*Data for analysis:*
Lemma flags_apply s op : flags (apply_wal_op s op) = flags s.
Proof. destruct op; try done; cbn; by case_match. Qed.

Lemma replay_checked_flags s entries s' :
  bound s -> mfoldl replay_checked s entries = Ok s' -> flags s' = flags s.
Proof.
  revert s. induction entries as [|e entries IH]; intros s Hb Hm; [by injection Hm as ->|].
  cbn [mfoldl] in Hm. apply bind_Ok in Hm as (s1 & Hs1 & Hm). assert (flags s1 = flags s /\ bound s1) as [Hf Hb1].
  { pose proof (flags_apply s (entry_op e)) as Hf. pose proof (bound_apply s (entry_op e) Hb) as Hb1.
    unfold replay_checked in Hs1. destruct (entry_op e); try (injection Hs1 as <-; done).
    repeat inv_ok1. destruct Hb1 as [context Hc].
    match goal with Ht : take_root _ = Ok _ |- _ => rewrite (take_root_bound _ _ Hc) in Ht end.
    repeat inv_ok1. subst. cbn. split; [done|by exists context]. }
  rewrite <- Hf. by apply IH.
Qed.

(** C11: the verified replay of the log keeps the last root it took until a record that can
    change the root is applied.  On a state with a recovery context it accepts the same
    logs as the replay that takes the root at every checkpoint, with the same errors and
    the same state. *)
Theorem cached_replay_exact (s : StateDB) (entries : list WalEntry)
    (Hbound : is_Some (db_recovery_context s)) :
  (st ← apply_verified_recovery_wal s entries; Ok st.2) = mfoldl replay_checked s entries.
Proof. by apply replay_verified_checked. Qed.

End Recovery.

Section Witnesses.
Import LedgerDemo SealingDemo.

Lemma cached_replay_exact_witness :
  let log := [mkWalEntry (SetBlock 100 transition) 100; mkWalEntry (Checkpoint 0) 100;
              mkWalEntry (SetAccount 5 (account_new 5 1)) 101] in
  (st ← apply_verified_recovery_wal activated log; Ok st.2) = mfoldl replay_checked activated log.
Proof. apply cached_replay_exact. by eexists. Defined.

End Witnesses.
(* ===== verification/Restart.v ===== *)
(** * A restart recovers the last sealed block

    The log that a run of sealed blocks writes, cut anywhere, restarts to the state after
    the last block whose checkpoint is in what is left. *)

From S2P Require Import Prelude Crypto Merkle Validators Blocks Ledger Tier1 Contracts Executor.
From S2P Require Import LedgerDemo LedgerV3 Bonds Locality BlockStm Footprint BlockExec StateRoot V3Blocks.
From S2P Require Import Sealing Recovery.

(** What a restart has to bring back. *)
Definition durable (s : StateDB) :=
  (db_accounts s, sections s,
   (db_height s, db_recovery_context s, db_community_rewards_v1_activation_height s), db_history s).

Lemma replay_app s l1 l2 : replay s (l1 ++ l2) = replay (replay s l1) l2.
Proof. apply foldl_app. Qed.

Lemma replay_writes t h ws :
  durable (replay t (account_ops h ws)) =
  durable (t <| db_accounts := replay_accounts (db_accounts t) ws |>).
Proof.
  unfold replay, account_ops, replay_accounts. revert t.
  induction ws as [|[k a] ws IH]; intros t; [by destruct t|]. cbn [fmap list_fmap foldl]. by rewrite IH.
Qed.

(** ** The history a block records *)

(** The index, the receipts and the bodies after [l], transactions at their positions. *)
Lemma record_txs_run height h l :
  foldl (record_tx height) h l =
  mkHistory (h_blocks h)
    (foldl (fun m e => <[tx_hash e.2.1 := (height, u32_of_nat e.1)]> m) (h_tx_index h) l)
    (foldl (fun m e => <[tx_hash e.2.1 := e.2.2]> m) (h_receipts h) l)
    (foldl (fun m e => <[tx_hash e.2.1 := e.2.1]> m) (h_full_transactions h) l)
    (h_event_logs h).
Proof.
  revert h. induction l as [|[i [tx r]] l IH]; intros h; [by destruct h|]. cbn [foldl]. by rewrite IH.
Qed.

---

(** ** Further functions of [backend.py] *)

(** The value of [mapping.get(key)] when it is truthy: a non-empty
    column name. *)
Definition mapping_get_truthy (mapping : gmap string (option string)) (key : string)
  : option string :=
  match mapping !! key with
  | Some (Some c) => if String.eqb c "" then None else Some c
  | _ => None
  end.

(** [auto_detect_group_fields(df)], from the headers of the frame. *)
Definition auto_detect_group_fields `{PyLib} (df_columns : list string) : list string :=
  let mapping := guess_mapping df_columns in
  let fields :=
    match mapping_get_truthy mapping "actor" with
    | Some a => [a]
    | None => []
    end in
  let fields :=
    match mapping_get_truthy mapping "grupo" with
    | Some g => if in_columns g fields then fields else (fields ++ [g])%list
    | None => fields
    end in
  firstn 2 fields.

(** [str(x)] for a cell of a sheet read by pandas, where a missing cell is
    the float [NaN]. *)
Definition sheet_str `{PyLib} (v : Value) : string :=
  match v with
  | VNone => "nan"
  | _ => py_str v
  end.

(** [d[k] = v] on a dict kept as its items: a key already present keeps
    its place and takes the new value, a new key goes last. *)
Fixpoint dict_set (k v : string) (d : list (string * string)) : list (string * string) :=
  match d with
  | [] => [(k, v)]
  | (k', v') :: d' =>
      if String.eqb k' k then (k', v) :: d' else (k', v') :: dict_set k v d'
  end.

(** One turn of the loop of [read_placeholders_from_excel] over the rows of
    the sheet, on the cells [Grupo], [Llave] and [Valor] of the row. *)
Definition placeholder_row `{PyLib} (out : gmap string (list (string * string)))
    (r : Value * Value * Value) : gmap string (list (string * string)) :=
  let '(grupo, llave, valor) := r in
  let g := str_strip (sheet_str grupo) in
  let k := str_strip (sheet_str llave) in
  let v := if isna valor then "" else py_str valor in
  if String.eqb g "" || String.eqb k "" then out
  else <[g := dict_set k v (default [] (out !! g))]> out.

*Instructions to follow:*
All lines above containing the string "intros" are to be collected.

*Answer area:*
  revert s. induction entries as [|e entries IH]; intros s Hb Hm; [by injection Hm as ->|].
  induction ws as [|[k a] ws IH]; intros t; [by destruct t|]. cbn [fmap list_fmap foldl]. by rewrite IH.
  revert h. induction l as [|[i [tx r]] l IH]; intros h; [by destruct h|]. cbn [foldl]. by rewrite IH.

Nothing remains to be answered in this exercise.